Furthermore, endometriosis cases tended to have
more peripheral body fat (higher estrogen levels in this group), consistent
with the notion that the maintenance and activity of the disease depends on
estrogen. Finally, the association of endometriosis
with contraception use, in particular OC use, is rather complex but probably
due to bias and is not a causal factor of the disease. Overall, given the
likely prevalence of endometriosis in the
population and its public health significance, surprisingly little is known
about risk factors for this disease.
Our knowledge about the disease patterns and risk factors of endometriosis is hampered by our inability to diagnose
the disease in the general population. To truly understand the epidemiology of endometriosis, population-based cohort studies must
become feasible. With the advent of fine-needle laparoscopy, women with less
severe symptomatology may be more likely to be diagnosed. Only with the
development of a noninvasive biomarker of disease, however, will it be possible
to truly study the general population. Currently, numerous laboratories are
testing potential biomarkers. Meanwhile, alternative approaches can be
developed to study endometriosis. These
approaches may include a diagnostic tier approach similar to that used by
Houston et al [42]
or the development of mathematical predictive models.

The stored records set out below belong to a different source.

Definition NewList : List := {| Items := []; showSecondaryText := true |}.
Definition ShowSecondaryText (b : bool) (l : List) : List :=
  {| Items := Items l; showSecondaryText := b |}.
Definition List_Clear (l : List) : List :=
  {| Items := []; showSecondaryText := showSecondaryText l |}.
Definition List_AddItem (main secondary : string) (sel : option Callback)
    (l : List) : List :=
  {| Items := Items l ++ [ {| MainText := main; SecondaryText := secondary;
                              Selected := sel |} ];
     showSecondaryText := showSecondaryText l |}.

Record flexItem := { Item : Primitive; FixedSize : Z; Proportion : Z }.
Definition Flex := list flexItem.

Definition AddItem (p : Primitive) (fixedSize proportion : Z) (f : Flex)
    : Flex :=
  f ++ [ {| Item := p; FixedSize := fixedSize; Proportion := proportion |} ].
Definition RemoveItem (p : Primitive) (f : Flex) : Flex :=
  filter (fun it => negb (Primitive_eqb (Item it) p)) f.

Record page :=
  { PageName : string; PageItem : Primitive; Resize : bool; Visible : bool }.
Definition Pages := list page.

Fixpoint RemovePage (name : string) (ps : Pages) : Pages :=
  match ps with
  | [] => []
  | pg :: rest =>
      if String.eqb (PageName pg) name then rest
      else pg :: RemovePage name rest
  end.
Definition AddPage (name : string) (item : Primitive) (resize visible : bool)
    (ps : Pages) : Pages :=
  RemovePage name ps
    ++ [ {| PageName := name; PageItem := item; Resize := resize;
            Visible := visible |} ].
Definition HidePage (name : string) (ps : Pages) : Pages :=
  map (fun pg => if String.eqb (PageName pg) name
                 then {| PageName := PageName pg; PageItem := PageItem pg;
                         Resize := Resize pg; Visible := false |}
                 else pg) ps.

End tview.

(** ** The store client *)

Module Redis.

(** [redis.Z]: a member of a sorted set and its score, each as [%v]
    prints it. *)
Record Z_ := { Member : string; Score : string }.

(** The operations of [RedisClient] the program calls, with [RedisExecute]
    and [RedisServerInfo] (functions of the client defined in other files
    of the package).  An [error] is its message; a duration is its
    [String()] text; the result of a command is its [%v] text. *)
Record Client := {
  ServerInfo : string * option string;
  Execute : string -> result string;
  Scan : Z -> string -> Z -> result (list string * Z);
  Keys : string -> result (list string);
  Type_ : string -> result string;
  TTL : string -> result string;
  Get : string -> result string;
  LRange : string -> Z -> Z -> result (list string);
  SMembers : string -> result (list string);
  ZRangeWithScores : string -> Z -> Z -> result (list Z_);
  HKeys : string -> result (list string);
  HGet : string -> string -> result string }.

(** The operations issued to the store. *)
Inductive Call :=
| CallServerInfo
| CallExecute (cmdText : string)
| CallScan (cursor : Z) (pattern : string) (count : Z)
| CallKeys (pattern : string)
| CallType (key : string)
| CallTTL (key : string)
| CallGet (key : string)
| CallLRange (key : string) (start stop : Z)
| CallSMembers (key : string)
| CallZRangeWithScores (key : string) (start stop : Z)
| CallHKeys (key : string)
| CallHGet (key field : string).

End Redis.

(** ** The application state *)

Record primitiveKey := { Primitive_ : Primitive; Key_ : string }.

Record OutputMessage := { Color : tcell.Color; Message : string }.

(** [type RedisGli struct], with the variables its closures capture. *)
Record RedisGli := {
  metaPanel : tview.TextView;
  mainPanel : tview.Flex;
  keyItemsPanel : tview.List;
  summaryPanel : tview.TextView;
  searchPanel : string;  (* the text of the input field *)
  helpServerInfoPanel : tview.TextView;
  commandFormPanel : string;  (* the text of the input field *)
  commandResultPanel : tview.TextView;
  commandMode : bool;
  rightPanel : tview.Flex;
  pages : tview.Pages;
  focus : option Primitive;  (* the target of the last [app.SetFocus] *)
  stopped : bool;  (* [app.Stop] was called *)
  outputChan : list OutputMessage;  (* the messages sent, oldest first *)
  redisCalls : list Redis.Call;  (* the store operations issued, oldest first *)
  maxKeyLimit : Z;
  version : string;
  gitCommit : string;
  focusPrimitives : list primitiveKey;
  currentFocusIndex : Z;
  configDebug : bool;  (* [config.Debug] *)
  locked : bool;  (* [var locked bool] of [createCommandPanel] *)
  queuedUpdates : list string;  (* command executions handed to [QueueUpdateDraw] *)
  mainStringView : tview.TextView;  (* the three views of [createKeySelectedHandler] *)
  mainHashView : tview.List;
  mainListView : tview.List }.
(** [self.request.session.get('is_contributor', False)] *)
Definition session_is_contributor : M bool :=
  _ <- the_request ;;
  gets (fun st => match is_contributor (st_session st) with
                  | Some b => b
                  | None => false
                  end).

(** [del self.request.session['is_contributor']] *)
Definition session_del_is_contributor : M unit :=
  _ <- the_request ;;
  modify (fun st => set_session (mkSession (oidc_login_next (st_session st)) None) st).

(** [messages.info(self.request, msg)] / [messages.error(...)] *)
Definition message (lv : level) (msg : string) : M unit :=
  match self_request with
  | Some _ => add_message lv msg
  | None => raise TypeError   (* add_message(): not an HttpRequest *)
  end.

(** Modelled from the spec: [kitsune.users.utils.add_to_contributors],
    which performs the "become a contributor" side effect: the user joins
    the contributors group. *)
Definition add_to_contributors (user : User) (language_code : string) : M unit :=
  modify_db (fun db => with_groups db (db_groups db ++ [(user_id user, "Contributors")])).

(** [OIDCAuthenticationBackend.create_user]:
    [UserModel.objects.create_user(username, email=email)], that is
    Django's [UserManager._create_user]: an empty username raises
    [ValueError]; the email is stored through [normalize_email]; the
    password is unusable (the ['!'] prefix of [make_password(None)]);
    the INSERT fails with [IntegrityError] on a username already taken
    ([username] is unique). *)
Definition base_create_user (claims : Claims) : M User :=
  fun st =>
    let db := st_db st in
    let uname := username_algo (c_email claims) in
    if String.eqb uname "" then (Raise ValueError, st)
    else if existsb (fun v => String.eqb (username v) uname) (db_users db)
    then (Raise IntegrityError, st)
    else
      let u := mkUser (fresh_user_id db) uname (normalize_email (c_email claims))
                      "!" None false in
      (Ok u, set_db (with_users db (db_users db ++ [u])) st).

(** [Profile.objects.get_or_create(user=user)]; a new profile has the
    model's defaults. *)
Definition profile_get_or_create (user : User) : M Profile :=
  fun st =>
    match profile_of (st_db st) (user_id user) with
    | Some p => (Ok p, st)
    | None =>
        let p := mkProfile (user_id user) false None "" "" (LANGUAGE_CODE settings) in
        (Ok p, set_db (with_profiles (st_db st) (db_profiles (st_db st) ++ [p])) st)
    end.

(** [profile.products.clear(); profile.products.add( *products)] with
    [products = Product.objects.filter(codename__in=subscriptions)] *)
Definition set_products (key : nat) (subscriptions : list string) : M unit :=
  products <- gets (fun st => products_by_codename (st_db st) subscriptions) ;;
  _ <- modify_db (fun db => products_clear_db db key) ;;
  modify_db (fun db => products_add_db db key products).

Definition get_str (o : option string) : string :=
  match o with Some s => s | None => "" end.

Definition get_subscriptions (claims : Claims) : list string :=
  match c_subscriptions claims with Some l => l | None => [] end.

(** [(claims.get('locale', '') or '').split(',')[0]] *)
Definition fxa_locale_of (claims : Claims) : string :=
  match py_split "," (get_str (c_locale claims)) with
  | l :: _ => l
  | [] => ""
  end.

(** [FXAAuthBackend.create_user] *)
Definition create_user (claims : Claims) : M User :=
  user <- base_create_user claims ;;
  profile <- profile_get_or_create user ;;
  let subscriptions := get_subscriptions claims in
  let fxa_locale := fxa_locale_of claims in
  let loc := if existsb (String.eqb fxa_locale) (SUMO_LANGUAGES settings)
             then fxa_locale else LANGUAGE_CODE settings in
  let profile := mkProfile (prof_user profile) true (c_uid claims)
                   (get_str (c_avatar claims)) (get_str (c_displayName claims)) loc in
  _ <- save_profile profile ;;
  _ <- set_products (prof_user profile) subscriptions ;;
  _ <- session_set_next edit_my_profile_url ;;
  _ <- message Info "fxa_notification_created" ;;
  contributor <- session_is_contributor ;;
  if contributor then
    r <- the_request ;;
    _ <- add_to_contributors user (req_language_code r) ;;
    _ <- session_del_is_contributor ;;
    ret user
  else ret user.

(** [FXAAuthBackend.filter_users_by_claims] *)
Definition filter_users_by_claims (claims : Claims) : M (list User) :=
  match c_uid claims with
  | None | Some EmptyString =>
      _ <- log_record Warning "Failed to get Firefox Account UID." ;; ret []
  | Some fxa_uid =>
      let by_uid :=
        users <- gets (fun st => users_by_fxa_uid (st_db st) fxa_uid) ;;
        match users with
        | [] => gets (fun st => base_filter_users_by_claims claims (st_db st))
        | _ => ret users
        end in
      match self_request with
      | Some r => if is_authenticated (req_user r)
                  then match req_user r with
                       | AuthenticatedUser u => ret [u]
                       | AnonymousUser => by_uid
                       end
                  else by_uid
      | None => by_uid
      end
  end.

(** [FXAAuthBackend.get_userinfo] *)
Definition get_userinfo (access_token id_token : string) (payload : json) : M dict :=
  let user_info := base_get_userinfo access_token id_token payload in
  match FXA_OP_SUBSCRIPTION_ENDPOINT settings with
  | None | Some EmptyString => ret user_info
  | Some url =>
      let headers := [("Authorization", "Bearer " ++ access_token)%string] in
      let verify := OIDC_VERIFY_SSL settings in
      _ <- record_http (url, headers, verify) ;;
      match http_get url headers verify with
      | HttpRequestException =>
          _ <- log_record Error "Failed to fetch subscription status" ;; ret user_info
      | HttpResponseOf status body =>
          (* sub_response.raise_for_status() *)
          if (400 <=? status) && (status <? 600) then
            _ <- log_record Error "Failed to fetch subscription status" ;; ret user_info
          else
            (* sub_response.json().get('subscriptions', []) *)
            match body with
            | None => raise ValueError
            | Some (JObj kv) =>
                ret (dict_set user_info "subscriptions"
                       (dict_get_default kv "subscriptions" (JArr [])))
            | Some _ => raise AttributeError
            end
      end
  end.
Lemma iterations_run Pow n : ∀ w,
  wf_colony (colony w) → 0 ≤ NumAnts (colony w) → 8 * NumAnts (colony w) ≤ maxAlloc →
  0 < len (Cities (colony w)) →
  ∃ p, iterations Pow n w =
       Ok (tt, mkWorld (mkAntColony (NumAnts (colony w)) (Alpha (colony w)) (Beta (colony w))
                          (Rho (colony w)) (Q (colony w)) (Cities (colony w)) p
                          (DistanceMatrix (colony w)))
                 (drawn (n * Z.to_nat (NumAnts (colony w))) (rand w)))
       ∧ square (length (Cities (colony w))) p.
Proof.
  induction n as [|n IH]; intros w Hwf Hn Hmax HN.
  - exists (Pheromones (colony w)). split; [|by destruct Hwf].
    destruct w as [[k a b r q cs p D] [is_ fs c]]. simpl. unfold mret, Go_ret, drawn. simpl.
    by rewrite Nat.add_0_r.
  - destruct (iteration_run Pow w Hwf Hn Hmax HN) as (p1 & Hrun & Hp1).
    cbn [iterations]. rewrite (bind_run _ _ _ _ _ Hrun).
    destruct (IH (mkWorld (mkAntColony (NumAnts (colony w)) (Alpha (colony w))
                            (Beta (colony w)) (Rho (colony w)) (Q (colony w))
                            (Cities (colony w)) p1 (DistanceMatrix (colony w)))
                   (drawn (Z.to_nat (NumAnts (colony w))) (rand w))))
      as (p & Hrest & Hp); [|done|done|done|].
    { split; [done | by destruct Hwf]. }
    exists p. split; [|done]. rewrite Hrest. simpl. unfold drawn. simpl.
    do 4 f_equal. lia.
Qed.
(** A table with rows in it before the run, a spreadsheet of one valid
    row and one without mileage: one row after the run. *)
Example route_rerun :
  routes (Routes.main no_datetime no_float
            [slc_boi_record; slc_boi_record; slc_boi_record]
            [slc_boi_no_miles; slc_boi])
  = [slc_boi_record].
Proof. reflexivity. Qed.

End RouteImport.

(* ================================================================== *)
(** * The generated address updates *)
(* ================================================================== *)

Module LocationUpdates.
Import Py Spec TextFacts Locations.

Lemma length_append (a b : string) :
  String.length (a ++ b) = String.length a + String.length b.
Proof.
  induction a as [|c a IH]; simpl; [reflexivity|]. now rewrite IH.
Qed.

Lemma replace_char_append (old : ascii) (new a b : string) :
  replace_char old new (a ++ b)
  = replace_char old new a ++ replace_char old new b.
Proof.
  induction a as [|c a IH]; simpl; [reflexivity|].
  rewrite IH. destruct (Ascii.eqb c old); [|reflexivity].
  now rewrite append_assoc.
Qed.

Lemma double_quotes_length (x : string) :
  String.length x <= String.length (double_quotes x).
Proof.
  unfold double_quotes.
  induction x as [|c x IH]; simpl; [lia|].
  destruct (Ascii.eqb c "'"); simpl; lia.
Qed.

(** Every single quote of an escaped value is doubled. *)
Lemma double_quotes_paired (x : string) :
  quotes_paired (double_quotes x) = true.
Proof.
  unfold double_quotes.
  induction x as [|c x IH]; simpl; [reflexivity|].
  destruct (Ascii.eqb c "'") eqn:E; simpl.
  - exact IH.
  - now rewrite E.
Qed.

(** Escaping changes any text that holds a single quote. *)
Lemma double_quotes_changes (x : string) :
  contains "'" x = true -> double_quotes x <> x.
Proof.
  intros H. apply contains_split in H as (pre & post & ->).
  intros E. apply (f_equal String.length) in E.
  unfold double_quotes in E.
  rewrite !replace_char_append, !length_append in E.
  pose proof (double_quotes_length pre) as Hpre.
  pose proof (double_quotes_length post) as Hpost.
  unfold double_quotes in Hpre, Hpost. simpl in E. lia.
Qed.
(** X2 (ring coverage).  From indices in range, every pair of a key index
    and a model index is reached by fewer than [K * M] calls of
    [rotate_key]. *)
Theorem rotate_key_reaches_every_pair p a b :
  in_range p →
  0 ≤ a < len (_api_keys p) → 0 ≤ b < len (_models p) →
  ∃ n, Z.of_nat n < len (_api_keys p) * len (_models p)
       ∧ _key_index (rotate_keys n p) = a
       ∧ _model_index (rotate_keys n p) = b.
Proof.
  intros Hr Ha Hb. pose proof Hr as [[Hk0 Hk1] [Hm0 Hm1]].
  set (K := len (_api_keys p)) in *. set (M := len (_models p)) in *.
  set (i := _key_index p) in *. set (j := _model_index p) in *.
  set (q0 := (b - j) `mod` M).
  assert (Hq0 : 0 ≤ q0 < M) by (apply Z.mod_pos_bound; lia).
  assert (Hb' : (j + q0) `mod` M = b).
  { unfold q0. rewrite Z.add_mod_idemp_r by lia.
    replace (j + (b - j)) with b by lia. apply Z.mod_small. lia. }
  (* the target reading of the ring counter: a + K * q0, one turn later when
     that lies behind the start *)
  set (t := if decide (i ≤ a + K * q0) then a + K * q0 else a + K * (q0 + M)).
  assert (Ht : i ≤ t < i + K * M ∧ t `mod` K = a ∧ (j + t `div` K) `mod` M = b).
  { unfold t. case_decide as Hd.
    - split; [nia|]. split.
      + rewrite Z.mul_comm, Z.mod_add by lia. apply Z.mod_small. lia.
      + rewrite Z.mul_comm, Z.div_add by lia. rewrite Z.div_small by lia. done.
    - assert (q0 = 0) as Hz by nia. split; [nia|]. split.
      + rewrite Z.mul_comm, Z.mod_add by lia. apply Z.mod_small. lia.
      + rewrite Z.mul_comm, Z.div_add by lia. rewrite Z.div_small by lia.
        rewrite Hz. replace (j + (0 + (0 + M))) with (j + 1 * M) by lia.
        rewrite Z.mod_add by lia. rewrite <- Hb', Hz. by rewrite Z.add_0_r. }
  destruct Ht as ([Ht0 Ht1] & Hta & Htb).
  exists (Z.to_nat (t - i)).
  destruct (rotate_keys_closed (Z.to_nat (t - i)) p Hr) as (_ & Hk & Hm).
  fold K i in Hk. fold K M i j in Hm.
  rewrite Z2Nat.id in * by lia.
  replace (i + (t - i)) with t in * by lia.
  split; [lia|]. by rewrite Hk, Hm.
Qed.

(** *** The cached client *)

Lemma rotate_model_api_key p : api_key (rotate_model p) = api_key p.
Proof.
  unfold api_key. by destruct (rotate_model_fields p) as (-> & _ & -> & _).
Qed.

Lemma rotate_key_client_current p : client_current p → client_current (rotate_key p).
Proof.
  intros Hc. unfold rotate_key.
  destruct (1 <? len (_api_keys p)); cbv zeta.
  - assert (Hn : ∀ p', _client p' = None → client_current p')
      by (intros p' Hn c; by rewrite Hn).
    destruct (_ && _); [|by apply Hn].
    apply Hn. by destruct (rotate_model_fields
      (set_client None (set_key_index ((_key_index p + 1) `mod` len (_api_keys p)) p)))
      as (_ & _ & _ & ->).
  - destruct (1 <? len (_models p)); [|done].
    intros c. rewrite rotate_model_api_key.
    destruct (rotate_model_fields p) as (_ & _ & _ & ->). apply Hc.
Qed.

Lemma ring_op_client_current op p : client_current p → client_current (ring_op op p).
Proof.
  intros Hc. destruct op; simpl.
  - by apply rotate_key_client_current.
  - intros c. rewrite rotate_model_api_key.
    destruct (rotate_model_fields p) as (_ & _ & _ & ->). apply Hc.
  - unfold client. destruct (_client p) as [c|] eqn:E; [done|].
    destruct (api_key p) as [k|] eqn:Ek; [|done].
    intros c [= <-]. exact Ek.
Qed.

Lemma ring_ops_client_current ops p : client_current p → client_current (ring_ops ops p).
Proof.
  revert p. induction ops as [|op ops IH]; intros p Hc; simpl; [done|].
  apply IH. by apply ring_op_client_current.
Qed.

(** X3 (client of the current key).  Whatever sequence of rotations and
    requests a provider has gone through since [__init__], the client that
    the property [client] hands out was built with the key the ring points
    at: a rotation to another key always drops the cached client. *)
Theorem client_belongs_to_current_key api models ops c p' :
  client (ring_ops ops (new_provider api models)) = Some (c, p') →
  api_key (ring_ops ops (new_provider api models)) = Some c
  ∧ api_key p' = Some c
  ∧ _client p' = Some c.
Proof.
  intros Hcl.
  assert (Hc : client_current (ring_ops ops (new_provider api models))).
  { apply ring_ops_client_current. by intros c0. }
  unfold client in Hcl.
  destruct (_client (ring_ops ops (new_provider api models))) as [c0|] eqn:E.
  - injection Hcl as <- <-. split; [by apply Hc|]. split; [by apply Hc | done].
  - destruct (api_key (ring_ops ops (new_provider api models))) as [k|] eqn:Ek; [|done].
    injection Hcl as <- <-. done.
Qed.

End RingFacts.

Module RingRuns.
Import Ring Examples.

Lemma two_by_three_in_range : in_range two_by_three.
Proof. unfold in_range; simpl. unfold len; simpl. lia. Qed.

(** Two keys and three models: two rotations come back to the first key
    with the second model, six to the starting pair. *)
Lemma rotate_key_ring_order_witness :
  in_range two_by_three
  ∧ (api_key (rotate_keys 2 two_by_three) = Some "key-a"%string
     ∧ model (rotate_keys 2 two_by_three) = Some "m1"%string)
  ∧ _key_index (rotate_keys 2 two_by_three) = 0
  ∧ _model_index (rotate_keys 2 two_by_three) = 1
  ∧ _key_index (rotate_keys 6 two_by_three) = 0
  ∧ _model_index (rotate_keys 6 two_by_three) = 0.
Proof.
  split; [exact two_by_three_in_range|]. split; [by vm_compute|].
  destruct (RingFacts.rotate_key_ring_order 2 two_by_three two_by_three_in_range)
    as (_ & _ & _ & _ & _ & HK & _).
  destruct (RingFacts.rotate_key_ring_order 6 two_by_three two_by_three_in_range)
    as (_ & _ & _ & _ & _ & _ & HKM).
  destruct (HK eq_refl) as [H1 H2]. destruct (HKM eq_refl) as [H3 H4].
  split; [exact H1|]. split; [exact H2|]. split; [exact H3 | exact H4].
Defined.

(** The second key under the third model is reached in fewer than six
    rotations. *)
Lemma rotate_key_reaches_every_pair_witness :
  ∃ n, Z.of_nat n < len (_api_keys two_by_three) * len (_models two_by_three)
       ∧ _key_index (rotate_keys n two_by_three) = 1
       ∧ _model_index (rotate_keys n two_by_three) = 2.
Proof.
  apply (RingFacts.rotate_key_reaches_every_pair two_by_three 1 2 two_by_three_in_range);
    unfold len; simpl; lia.
Defined.

(** A client is built, the key is rotated, and the next client is built
    with the second key. *)
Lemma client_belongs_to_current_key_witness :
  api_key (ring_ops [UseClient; RotateKey]
             (new_provider (Many ["key-a"; "key-b"]%string) (One "m0"%string)))
  = Some "key-b"%string.
Proof.
  apply (RingFacts.client_belongs_to_current_key (Many ["key-a"; "key-b"]%string) (One "m0"%string)
           [UseClient; RotateKey] "key-b"%string
           (set_client (Some "key-b"%string)
              (ring_ops [UseClient; RotateKey]
                 (new_provider (Many ["key-a"; "key-b"]%string) (One "m0"%string))))).
  reflexivity.
Defined.

End RingRuns.

(** ** Quota ledger: cooldowns, recovery and independence of records *)

Module QuotaMore.
Import Clock Quota QuotaViews.

Lemma append_inj_r (s a b : string) : (s ++ a)%string = (s ++ b)%string → a = b.
Proof. induction s as [|c s IH]; simpl; [done|]. intros [= H]. by apply IH. Qed.

Lemma append_inj_same_length (a b x y : string) :
  String.length a = String.length b →
  (a ++ x)%string = (b ++ y)%string → a = b ∧ x = y.
Proof.
  revert b. induction a as [|c a IH]; intros [|d b] Hl; simpl in *; try done.
  intros [= -> H]. destruct (IH b) as [-> ->]; [lia | done | done].
Qed.

Lemma should_reset_metadata now db1 db2 :
  metadata db1 = metadata db2 → should_reset now db1 = should_reset now db2.
Proof. unfold should_reset. by intros ->. Qed.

To understand the underlying mechanism of endometriosis,
future studies should study the natural history of the disease, perhaps
beginning with premenarchal girls [41]
, and the association of endometriosis with
other diseases such as allergy or autoimmunity. Future
epidemiologic investigations should focus on risk factors that are preventable,
are biologically plausible, and have high impact on the population.